Но вот Иво Андрич поднялся со своего кресла и любезным жестом пригласил нас с Эрихом Кошем в столовую. И мы покинули торжественный кабинет, сверкавший стеклами книжных шкафов, за которыми поблескивали золотом корешки старинных фолиантов и современные обложки книг на разных языках мира, – я успела мельком прочитать немецкие и французские названия. Проникновенный бытописатель и историограф родной своей Боснии, где в семье близких родственников гостила его мать и где он появился на свет, Иво Андрич в своем творчестве оставался верен своей «малой родине», хотя по образованию и мировоззрению был истинным «гражданином мира». Он изучал философию в университетах Загреба, Вены и Кракова, а закончив образование, избрал для себя дипломатическую карьеру и занимал высокие должности в посольствах Рима, Бухареста, Мадрида и Женевы. Перед Второй мировой войной Иво Андрич представлял на мировой арене Югославию на посту чрезвычайного и полномочного посла в Берлине.

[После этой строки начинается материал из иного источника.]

(* ===== verification/Pcb.v ===== *)
(** * Process control blocks ([pcb.c], [pcb.h])

    The C heap holds the process control blocks: [store] maps the addresses of
    the live ones to their contents, so that two pointers to a block are the
    same address and a write through one is seen through the other.  The arrays
    a block owns ([ks_pt], [region1_pt], [children]) are part of it, [None]
    when the pointer is NULL or dangling. *)

From S2P Require Import Prelude Machine.

(** ** Data *)

Notation addr := positive.

Inductive process_state := RUNNING | READY | WAITING | EXITED.
#[export] Instance process_state_eq_dec : EqDecision process_state.
Proof. solve_decision. Defined.

Record mem_ctx_t := {
  region1_pt : option (list pte);
  curr_brk_page : Z;
  orig_brk_page : Z;
  txt_start_page : Z;
  data_start_page : Z
}.

Record rel_t := {
  has_parent : bool;
  children : option (list (option addr));
  num_children : Z;
  arr_size : Z
}.

(** A saved [KernelContext]: what is left to run, in the kernel, when the
    process is switched to again.  The constructors are the places the kernel
    calls [KernelContextSwitch] from, with the locals that are used after it. *)
Inductive kcontext :=
| KC_zero                                   (* never saved *)
| KC_start (init_pcb : positive)             (* [KernelStart] *)
| KC_return                                 (* only the end of the trap handler *)
| KC_wait                                   (* [KernelWait] *)
| KC_tty_write                              (* [kernel_tty_write] *)
| KC_tty_read (tty_id : Z)                  (* [kernel_tty_read] *)
| KC_pipe_read (pipe_id buf len : Z).       (* the loop of [PipeRead_Impl] *)

Record pcb := {
  p_kc : kcontext;
  p_uc : UserContext;
  p_pid : Z;
  p_state : process_state;
  p_relations : rel_t;
  p_exit_code : Z;
  p_wake_up : Z;
  p_brk_page : Z;
  p_next : option addr;
  p_ks_pt : option (list pte);
  p_mem_ctx : mem_ctx_t;
  p_cvar_lock_id : Z;
  p_io_kbuf : option (list Z);
  p_io_user_buf : Z;
  p_io_total : Z;
  p_io_sent : Z;
  p_io_len : Z;
  p_io_tty_id : Z
}.

Definition set_p_kc v (p : pcb) : pcb :=
  {| p_kc := v; p_uc := p_uc p; p_pid := p_pid p; p_state := p_state p;
     p_relations := p_relations p; p_exit_code := p_exit_code p; p_wake_up := p_wake_up p;
     p_brk_page := p_brk_page p; p_next := p_next p; p_ks_pt := p_ks_pt p;
     p_mem_ctx := p_mem_ctx p; p_cvar_lock_id := p_cvar_lock_id p; p_io_kbuf := p_io_kbuf p;
     p_io_user_buf := p_io_user_buf p; p_io_total := p_io_total p; p_io_sent := p_io_sent p;
     p_io_len := p_io_len p; p_io_tty_id := p_io_tty_id p |}.
Definition set_p_uc v (p : pcb) : pcb :=
  {| p_kc := p_kc p; p_uc := v; p_pid := p_pid p; p_state := p_state p;
     p_relations := p_relations p; p_exit_code := p_exit_code p; p_wake_up := p_wake_up p;
     p_brk_page := p_brk_page p; p_next := p_next p; p_ks_pt := p_ks_pt p;
     p_mem_ctx := p_mem_ctx p; p_cvar_lock_id := p_cvar_lock_id p; p_io_kbuf := p_io_kbuf p;
     p_io_user_buf := p_io_user_buf p; p_io_total := p_io_total p; p_io_sent := p_io_sent p;
     p_io_len := p_io_len p; p_io_tty_id := p_io_tty_id p |}.
Definition set_p_state v (p : pcb) : pcb :=
  {| p_kc := p_kc p; p_uc := p_uc p; p_pid := p_pid p; p_state := v;
     p_relations := p_relations p; p_exit_code := p_exit_code p; p_wake_up := p_wake_up p;
     p_brk_page := p_brk_page p; p_next := p_next p; p_ks_pt := p_ks_pt p;
     p_mem_ctx := p_mem_ctx p; p_cvar_lock_id := p_cvar_lock_id p; p_io_kbuf := p_io_kbuf p;
     p_io_user_buf := p_io_user_buf p; p_io_total := p_io_total p; p_io_sent := p_io_sent p;
     p_io_len := p_io_len p; p_io_tty_id := p_io_tty_id p |}.
Definition set_p_relations v (p : pcb) : pcb :=
  {| p_kc := p_kc p; p_uc := p_uc p; p_pid := p_pid p; p_state := p_state p; p_relations := v;
     p_exit_code := p_exit_code p; p_wake_up := p_wake_up p; p_brk_page := p_brk_page p;
     p_next := p_next p; p_ks_pt := p_ks_pt p; p_mem_ctx := p_mem_ctx p;
     p_cvar_lock_id := p_cvar_lock_id p; p_io_kbuf := p_io_kbuf p;
     p_io_user_buf := p_io_user_buf p; p_io_total := p_io_total p; p_io_sent := p_io_sent p;
     p_io_len := p_io_len p; p_io_tty_id := p_io_tty_id p |}.
Definition set_p_exit_code v (p : pcb) : pcb :=
  {| p_kc := p_kc p; p_uc := p_uc p; p_pid := p_pid p; p_state := p_state p;
     p_relations := p_relations p; p_exit_code := v; p_wake_up := p_wake_up p;
     p_brk_page := p_brk_page p; p_next := p_next p; p_ks_pt := p_ks_pt p;
     p_mem_ctx := p_mem_ctx p; p_cvar_lock_id := p_cvar_lock_id p; p_io_kbuf := p_io_kbuf p;
     p_io_user_buf := p_io_user_buf p; p_io_total := p_io_total p; p_io_sent := p_io_sent p;
     p_io_len := p_io_len p; p_io_tty_id := p_io_tty_id p |}.
Definition set_p_wake_up v (p : pcb) : pcb :=
  {| p_kc := p_kc p; p_uc := p_uc p; p_pid := p_pid p; p_state := p_state p;
     p_relations := p_relations p; p_exit_code := p_exit_code p; p_wake_up := v;
     p_brk_page := p_brk_page p; p_next := p_next p; p_ks_pt := p_ks_pt p;
     p_mem_ctx := p_mem_ctx p; p_cvar_lock_id := p_cvar_lock_id p; p_io_kbuf := p_io_kbuf p;
     p_io_user_buf := p_io_user_buf p; p_io_total := p_io_total p; p_io_sent := p_io_sent p;
     p_io_len := p_io_len p; p_io_tty_id := p_io_tty_id p |}.
Definition set_p_next v (p : pcb) : pcb :=
  {| p_kc := p_kc p; p_uc := p_uc p; p_pid := p_pid p; p_state := p_state p;
     p_relations := p_relations p; p_exit_code := p_exit_code p; p_wake_up := p_wake_up p;
     p_brk_page := p_brk_page p; p_next := v; p_ks_pt := p_ks_pt p; p_mem_ctx := p_mem_ctx p;
     p_cvar_lock_id := p_cvar_lock_id p; p_io_kbuf := p_io_kbuf p;
     p_io_user_buf := p_io_user_buf p; p_io_total := p_io_total p; p_io_sent := p_io_sent p;
     p_io_len := p_io_len p; p_io_tty_id := p_io_tty_id p |}.
Definition set_p_ks_pt v (p : pcb) : pcb :=
  {| p_kc := p_kc p; p_uc := p_uc p; p_pid := p_pid p; p_state := p_state p;
     p_relations := p_relations p; p_exit_code := p_exit_code p; p_wake_up := p_wake_up p;
     p_brk_page := p_brk_page p; p_next := p_next p; p_ks_pt := v; p_mem_ctx := p_mem_ctx p;
     p_cvar_lock_id := p_cvar_lock_id p; p_io_kbuf := p_io_kbuf p;
     p_io_user_buf := p_io_user_buf p; p_io_total := p_io_total p; p_io_sent := p_io_sent p;
     p_io_len := p_io_len p; p_io_tty_id := p_io_tty_id p |}.
Definition set_p_mem_ctx v (p : pcb) : pcb :=
  {| p_kc := p_kc p; p_uc := p_uc p; p_pid := p_pid p; p_state := p_state p;
     p_relations := p_relations p; p_exit_code := p_exit_code p; p_wake_up := p_wake_up p;
     p_brk_page := p_brk_page p; p_next := p_next p; p_ks_pt := p_ks_pt p; p_mem_ctx := v;
     p_cvar_lock_id := p_cvar_lock_id p; p_io_kbuf := p_io_kbuf p;
     p_io_user_buf := p_io_user_buf p; p_io_total := p_io_total p; p_io_sent := p_io_sent p;
     p_io_len := p_io_len p; p_io_tty_id := p_io_tty_id p |}.
Definition set_p_cvar_lock_id v (p : pcb) : pcb :=
  {| p_kc := p_kc p; p_uc := p_uc p; p_pid := p_pid p; p_state := p_state p;
     p_relations := p_relations p; p_exit_code := p_exit_code p; p_wake_up := p_wake_up p;
     p_brk_page := p_brk_page p; p_next := p_next p; p_ks_pt := p_ks_pt p;
     p_mem_ctx := p_mem_ctx p; p_cvar_lock_id := v; p_io_kbuf := p_io_kbuf p;
     p_io_user_buf := p_io_user_buf p; p_io_total := p_io_total p; p_io_sent := p_io_sent p;
     p_io_len := p_io_len p; p_io_tty_id := p_io_tty_id p |}.
Definition set_p_io_kbuf v (p : pcb) : pcb :=
  {| p_kc := p_kc p; p_uc := p_uc p; p_pid := p_pid p; p_state := p_state p;
     p_relations := p_relations p; p_exit_code := p_exit_code p; p_wake_up := p_wake_up p;
     p_brk_page := p_brk_page p; p_next := p_next p; p_ks_pt := p_ks_pt p;
     p_mem_ctx := p_mem_ctx p; p_cvar_lock_id := p_cvar_lock_id p; p_io_kbuf := v;
     p_io_user_buf := p_io_user_buf p; p_io_total := p_io_total p; p_io_sent := p_io_sent p;
     p_io_len := p_io_len p; p_io_tty_id := p_io_tty_id p |}.
Definition set_p_io_user_buf v (p : pcb) : pcb :=
  {| p_kc := p_kc p; p_uc := p_uc p; p_pid := p_pid p; p_state := p_state p;
     p_relations := p_relations p; p_exit_code := p_exit_code p; p_wake_up := p_wake_up p;
     p_brk_page := p_brk_page p; p_next := p_next p; p_ks_pt := p_ks_pt p;
     p_mem_ctx := p_mem_ctx p; p_cvar_lock_id := p_cvar_lock_id p; p_io_kbuf := p_io_kbuf p;
     p_io_user_buf := v; p_io_total := p_io_total p; p_io_sent := p_io_sent p;
     p_io_len := p_io_len p; p_io_tty_id := p_io_tty_id p |}.
Definition set_p_io_total v (p : pcb) : pcb :=
  {| p_kc := p_kc p; p_uc := p_uc p; p_pid := p_pid p; p_state := p_state p;
     p_relations := p_relations p; p_exit_code := p_exit_code p; p_wake_up := p_wake_up p;
     p_brk_page := p_brk_page p; p_next := p_next p; p_ks_pt := p_ks_pt p;
     p_mem_ctx := p_mem_ctx p; p_cvar_lock_id := p_cvar_lock_id p; p_io_kbuf := p_io_kbuf p;
     p_io_user_buf := p_io_user_buf p; p_io_total := v; p_io_sent := p_io_sent p;
     p_io_len := p_io_len p; p_io_tty_id := p_io_tty_id p |}.
Definition set_p_io_sent v (p : pcb) : pcb :=
  {| p_kc := p_kc p; p_uc := p_uc p; p_pid := p_pid p; p_state := p_state p;
     p_relations := p_relations p; p_exit_code := p_exit_code p; p_wake_up := p_wake_up p;
     p_brk_page := p_brk_page p; p_next := p_next p; p_ks_pt := p_ks_pt p;
     p_mem_ctx := p_mem_ctx p; p_cvar_lock_id := p_cvar_lock_id p; p_io_kbuf := p_io_kbuf p;
     p_io_user_buf := p_io_user_buf p; p_io_total := p_io_total p; p_io_sent := v;
     p_io_len := p_io_len p; p_io_tty_id := p_io_tty_id p |}.
Definition set_p_io_len v (p : pcb) : pcb :=
  {| p_kc := p_kc p; p_uc := p_uc p; p_pid := p_pid p; p_state := p_state p;
     p_relations := p_relations p; p_exit_code := p_exit_code p; p_wake_up := p_wake_up p;
     p_brk_page := p_brk_page p; p_next := p_next p; p_ks_pt := p_ks_pt p;
     p_mem_ctx := p_mem_ctx p; p_cvar_lock_id := p_cvar_lock_id p; p_io_kbuf := p_io_kbuf p;
     p_io_user_buf := p_io_user_buf p; p_io_total := p_io_total p; p_io_sent := p_io_sent p;
     p_io_len := v; p_io_tty_id := p_io_tty_id p |}.
Definition set_p_io_tty_id v (p : pcb) : pcb :=
  {| p_kc := p_kc p; p_uc := p_uc p; p_pid := p_pid p; p_state := p_state p;
     p_relations := p_relations p; p_exit_code := p_exit_code p; p_wake_up := p_wake_up p;
     p_brk_page := p_brk_page p; p_next := p_next p; p_ks_pt := p_ks_pt p;
     p_mem_ctx := p_mem_ctx p; p_cvar_lock_id := p_cvar_lock_id p; p_io_kbuf := p_io_kbuf p;
     p_io_user_buf := p_io_user_buf p; p_io_total := p_io_total p; p_io_sent := p_io_sent p;
     p_io_len := p_io_len p; p_io_tty_id := v |}.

В столовой, обставленной изящной старинной мебелью, нас усадили за овальный стол, накрытый белоснежной хрустящей скатертью с рукодельным кружевным узором. Чай нам подавала горничная в кружевном переднике и в кружевной наколке, – вспоминаете «Шоколадницу» Жана Этьена Лиотара? Да, правильно. Все выглядело примерно так. К счастью, давние знакомые, хозяин дома и Эрих Кош, некоторое время были заняты каким-то своим разговором, так что я могла внимательно оглядеться вокруг и даже прихлебнуть из тонкой фарфоровой чашечки чай.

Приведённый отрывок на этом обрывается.